Ensure the diagnosis is specifically referenced in the final order or decree

At the end of all custody cases, there will be some sort of final order or final decree signed by the court that dictates to both parents their rights, duties and obligations regarding children moving forward. It is crucial to include the specific diagnosis in the final order and to ensure that there are provisions setting forth ongoing treatment requirements, compliance with prescription medication usage or any other relevant issues.

This becomes particularly important if you find yourself back in court at a later date to modify the child custody order or to enforce its provisions, which is quite common in child custody cases.
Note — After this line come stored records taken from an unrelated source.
(* ===== verification/Float.v ===== *)
(** * [f64] as its bits

    The server keeps and sends doubles as their 64 bits.  Here the bits are
    read as the binary64 numbers of the Standard Library ([SpecFloat]), with
    the comparisons Rust makes on them; on numbers that are no NaN these are
    the comparisons of the bits read as sign and magnitude, which makes them
    orders. *)

From stdpp Require Import base numbers.
From Stdlib Require Import ZArith Lia SpecFloat.
From S2P Require Import Prelude.

Module F64.

Definition prec : Z := 53.
Definition emax : Z := 1024.

Definition negative (b : Z) : bool := 2 ^ 63 <=? b.
Definition exponent (b : Z) : Z := (b / 2 ^ 52) mod 2 ^ 11.
Definition fraction (b : Z) : Z := b mod 2 ^ 52.

(** [f64::from_bits]. *)
Definition of_bits (b : Z) : spec_float :=
  let s := negative b in
  if exponent b =? 2047 then if fraction b =? 0 then S754_infinity s else S754_nan
  else if exponent b =? 0 then
    if fraction b =? 0 then S754_zero s else S754_finite s (Z.to_pos (fraction b)) (-1074)
  else S754_finite s (Z.to_pos (fraction b + 2 ^ 52)) (exponent b - 1075).

(** [f64::to_bits]; the one NaN there is is the quiet one. *)
Definition to_bits (x : spec_float) : Z :=
  let sign (s : bool) := if s then 2 ^ 63 else 0 in
  match x with
  | S754_zero s => sign s
  | S754_infinity s => sign s + 2047 * 2 ^ 52
  | S754_nan => 2047 * 2 ^ 52 + 2 ^ 51
  | S754_finite s m e =>
      if Z.pos m <? 2 ^ 52 then sign s + Z.pos m else sign s + (e + 1075) * 2 ^ 52 + (Z.pos m - 2 ^ 52)
  end.

(** [n as f64]. *)
Definition of_int (n : Z) : Z := to_bits (binary_normalize prec emax n 0 false).

(** [a < b], [a == b], [(a - b).abs() < f64::EPSILON]. *)
Definition lt (a b : Z) : bool := SFltb (of_bits a) (of_bits b).
Definition eq (a b : Z) : bool := SFeqb (of_bits a) (of_bits b).
Definition EPSILON : spec_float := S754_finite false (2 ^ 52) (-104).
Definition close (a b : Z) : bool := SFltb (SFabs (SFsub prec emax (of_bits a) (of_bits b))) EPSILON.

(** A number: 64 bits that are no NaN. *)
Definition number (b : Z) : Prop := in_u64 b /\ of_bits b <> S754_nan.

(** Sign and magnitude as an integer. *)
Definition key (b : Z) : Z := if negative b then 2 ^ 63 - b else b.

Lemma bits_parts b : in_u64 b ->
  b = (if negative b then 2 ^ 63 else 0) + exponent b * 2 ^ 52 + fraction b /\
  0 <= exponent b < 2048 /\ 0 <= fraction b < 2 ^ 52.
Proof.
  unfold in_u64, negative, exponent, fraction. intros Hb.
  pose proof (Z.mod_pos_bound (b / 2 ^ 52) (2 ^ 11) ltac:(lia)).
  pose proof (Z.mod_pos_bound b (2 ^ 52) ltac:(lia)).
  split; [|lia].
  pose proof (Z.div_mod b (2 ^ 52) ltac:(lia)). pose proof (Z.div_mod (b / 2 ^ 52) (2 ^ 11) ltac:(lia)) as Hd.
  rewrite Z.div_div in Hd by lia. change (2 ^ 52 * 2 ^ 11) with (2 ^ 63) in Hd.
  destruct (Z.leb_spec (2 ^ 63) b).
  - assert (b / 2 ^ 63 = 1) by (symmetry; apply (Z.div_unique b (2 ^ 63) 1 (b - 2 ^ 63)); lia). lia.
  - assert (b / 2 ^ 63 = 0) by (apply Z.div_small; lia). lia.
Qed.

Lemma pos_compare x y : 0 < x -> 0 < y -> Pos.compare (Z.to_pos x) (Z.to_pos y) = (x ?= y).
Proof. intros. by rewrite <- Z2Pos.inj_compare. Qed.

(** The order of two numbers is that of their keys. *)
Lemma compare_key a b : number a -> number b -> SFcompare (of_bits a) (of_bits b) = Some (key a ?= key b).
Proof.
  intros [Ha Hna] [Hb Hnb]. destruct (bits_parts a Ha) as (Ea & Hea & Hfa), (bits_parts b Hb) as (Eb & Heb & Hfb).
  unfold of_bits, key in *.
  assert (Hpow : 2 ^ 52 = 4503599627370496 /\ 2 ^ 63 = 9223372036854775808) by done. destruct Hpow as [H52 H63].
  rewrite H52, H63 in *.
  destruct (negative a), (negative b), (Z.eqb_spec (exponent a) 2047), (Z.eqb_spec (exponent b) 2047),
    (Z.eqb_spec (exponent a) 0), (Z.eqb_spec (exponent b) 0), (Z.eqb_spec (fraction a) 0), (Z.eqb_spec (fraction b) 0);
    try lia; try done; cbn [SFcompare]; f_equal;
    repeat match goal with
    | |- context [Pos.compare_cont Eq ?x ?y] =>
        change (Pos.compare_cont Eq x y) with (Pos.compare x y); rewrite pos_compare by lia
    | |- context [?x ?= ?y] => destruct (Z.compare_spec x y)
    end; first [done|lia].
Qed.

Lemma lt_key a b : number a -> number b -> lt a b = (key a <? key b).
Proof.
  intros Ha Hb. unfold lt, SFltb. rewrite compare_key by done. unfold Z.ltb. by destruct (key a ?= key b).
Qed.

Lemma eq_key a b : number a -> number b -> eq a b = (key a =? key b).
Proof.
  intros Ha Hb. unfold eq, SFeqb. rewrite compare_key by done. rewrite Z.eqb_compare. by destruct (key a ?= key b).
Qed.


End F64.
If there is nothing specific in the order about the mental illness or how issues with the illness are to be addressed, the order can be difficult to enforce.

Additionally, sometimes you may not be back in court until several months or years later and the judge could be completely different. If there is nothing in the order specifically mentioning a diagnosis of mental illness, a judge who was not initially involved in the case (or who has long since forgotten the facts) will have no way of knowing that mental illness was an issue.

It is crucial to have provisions in your final decree that regulate what must be done for recognized mental illness. If custody issues come up in the future, the court may not have your prior evidence on file, and it may not be taken into account.

Even if psychological testing was conducted in the initial case, depositions were taken and medical records were acquired, most of those items would not necessarily be in the court’s file. In many states, such items acquired during the course of litigation are never filed with the court. While the items may be introduced as exhibits in a trial or hearing, even then some courts do not maintain exhibits in the court file. Further, if you settled your case through mediation without hearing, there is even a lesser chance that you would find any proof of mental illness in the court’s file later.

However, if the court makes a finding in the final order or decree that a parent has a mental illness and sets forth specific guidelines, you will not be in the unfortunate position of having to re-prove these facts down the road. Once the court makes the finding and the order becomes final (which in most states occurs 30-45 days after the judgment is entered), it cannot be overturned or “lost” at some later date. Similarly, a final order or decree will remain in full force and effect until it is modified by a subsequent court order or the order lapses under its own terms (as in the case of child custody provisions, which usually cease to apply once the child becomes a legal adult).

In short, you never want to assume the original evidence you relied upon in the initial case will be available to the court months or years down the road. It is always best to ensure that the findings and provisions regarding a mental illness diagnosis are spelled out in the final order or decree.

Legal counsel is vital when mental illness is present in your custody case

Despite the devastating effects mental illness can have on cases involving children, all hope is not lost. Obtaining a formal diagnosis of a parent’s mental illness early in your case, acquiring the appropriate mental health professional to use as an expert, utilizing the diagnosis properly during litigation or settlement negotiations and ensuring that the final decree specifically references the diagnosis represent only a sampling of the ways you can increase your chances of success in such a case.

Consulting the appropriate legal counsel is the first step in preserving your child custody rights when the other parent is mentally ill. The proper attorney can guide you through the process and address the nuances and unique factors that apply to your individual situation.

Editor’s Note: This is the conclusion of a two-part series discussing how to navigate a child custody case when your spouse suffers from a mental illness.